NOTE: Although this is considered a 2016 movie since it had an Oscar-qualifying run in Los Angeles last fall, it didn’t come out in my neck of the woods until last Friday. This is one of the few exceptions I’m willing to make. Enjoy!

It’s safe to say that everybody has seen the “body swap” plot at one point or another. However, “Your Name” is a unique take on the concept. In a typical “body swap” movie, the main two characters remain in each other’s bodies until they learn the moral of the story. However, the main two characters of this movie swap bodies every other day. They manage to write journals to each other before they switch back to their original bodies. This works to the movie’s advantage as it gives character development to the main characters. You get to see their relationship blossom as the movie progresses. There is also a twist in the movie that is well executed. I won’t go into details here since it would spoil the whole movie.

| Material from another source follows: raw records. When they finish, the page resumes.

Lemma occurs_suffix b bytes :
  zlength bytes <= zlength b ->
  occurs b bytes (zlength b - zlength bytes) <-> exists t, b = t ++ bytes.
Proof.
  intros Hle. unfold occurs, zlength in *. split.
  - intros E. exists (take (length b - length bytes) b).
    rewrite take_ge in E by (rewrite length_drop; lia).
    rewrite <-E at 2. replace (Z.to_nat _) with (length b - length bytes)%nat by lia.
    by rewrite take_drop.
  - intros [t ->]. rewrite length_app. replace (Z.to_nat _) with (length t) by lia.
    rewrite drop_app_length. apply take_ge. done.
Qed.

Lemma strip_prefix_ok s b rest bytes :
  repr s b rest -> 0 < zlength rest -> zlength bytes < 2 ^ 63 ->
  exists r s' rest' b', strip_prefix s bytes = Ret (r, s') /\ repr s' b' rest' /\ s'.(CAPACITY) = s.(CAPACITY) /\
    (if r then b = bytes ++ b' else b' = b /\ ~ exists t, b = bytes ++ t).
Proof.
  intros Hr Hpos Hb. unfold strip_prefix. pose proof (zlength_nonneg bytes).
  destruct (find_ok s b rest bytes Hr Hb) as (r & -> & Hres). checked.
  destruct r as [[|p|p]|].
  - destruct Hres as (Hi & Ho & _). apply occurs_prefix in Ho as [t ->].
    destruct (remove_range_ok s (bytes ++ t) rest 0 (zlength bytes)) as (s' & rest' & -> & Hr' & Ec' & _);
      [done..|lia|]. checked.
    exists true, s', rest', t. split_and!; try done.
    rewrite Z.add_0_l, drop_zlength_app in Hr' by done. done.
  - exists false, s, rest, b. split_and!; try done. rewrite <-occurs_prefix.
    destruct Hres as (_ & _ & Hk). apply Hk. lia.
  - by destruct Hres as [[]].
  - exists false, s, rest, b. split_and!; try done. rewrite <-occurs_prefix. apply Hres.
    pose proof (zlength_nonneg b). lia.
Qed.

There is a lot of debate about who will be the successor to Hayao Miyazaki would be. There are several candidates such as Goro Miyazaki (who is Hayao’s son), Mamoru Hosoda, and Makoto Shinkai, the director of this movie. Thanks to the overwhelmingly positive response this movie has gotten, the latter might be a possibility.

The overall animation for this movie is gorgeous. The scenery of the movie is very detailed and while the character animation is very distinct. It’s a crying shame that 2D animation is considered a near-extinct art form.

I must mention the fact that I have only seen the dubbed version of this movie so far so I couldn’t tell how it differs from its original Japanese. However, I can reassure you that the English dub is solid. Funimation is the gold standard when it comes to English dubs.

Overall, “Your Name” might be Shinkai’s best film to date.

SCORE: 9/10


Movie Review: “Power Rangers”

Remember that cheesy show from the mid-90s that centered around a team of teenage superheroes? Apparently, they made a big-budgeted remake of that show. Hollywood is truly running out of good ideas…

“Power Rangers” was surprisingly good. The film’s strongest asset is its main cast and their background stories. The film’s first two acts are dedicated to the development of the main teenage characters. There was a great chemistry between the main teenage cast. The actors manage to give their respective characters the depth they needed.

The main problem with this movie are the conflicting tones. It seems that the film wants to re-capture the cheesy tone of the original show while simultaneously maintaining a more serious tone. Case in point, Elizabeth Banks as Rita Repulsa. While I thought that she wasn’t bad, it seems she was channeling the Rita from the original Power Rangers. This was strange because the film had some genuine comedic moments peppered throughout the its duration.  I felt these elements distracted from the overall tone of the movie.

The supporting cast on the other hand felt like passengers in this movie. Zordon felt like less like a mentor character and more like an expositional machine. Remember that annoying Alpha-5 robot from the show? He’s just as annoying here!

On a side note, I thought the Krispy Kreme reference was clever. I won’t go into detail since it’s used as a plot point (I’m not even joking about that fact).

While it wasn’t the best movie of all time, it’s good for what it is considering its source material.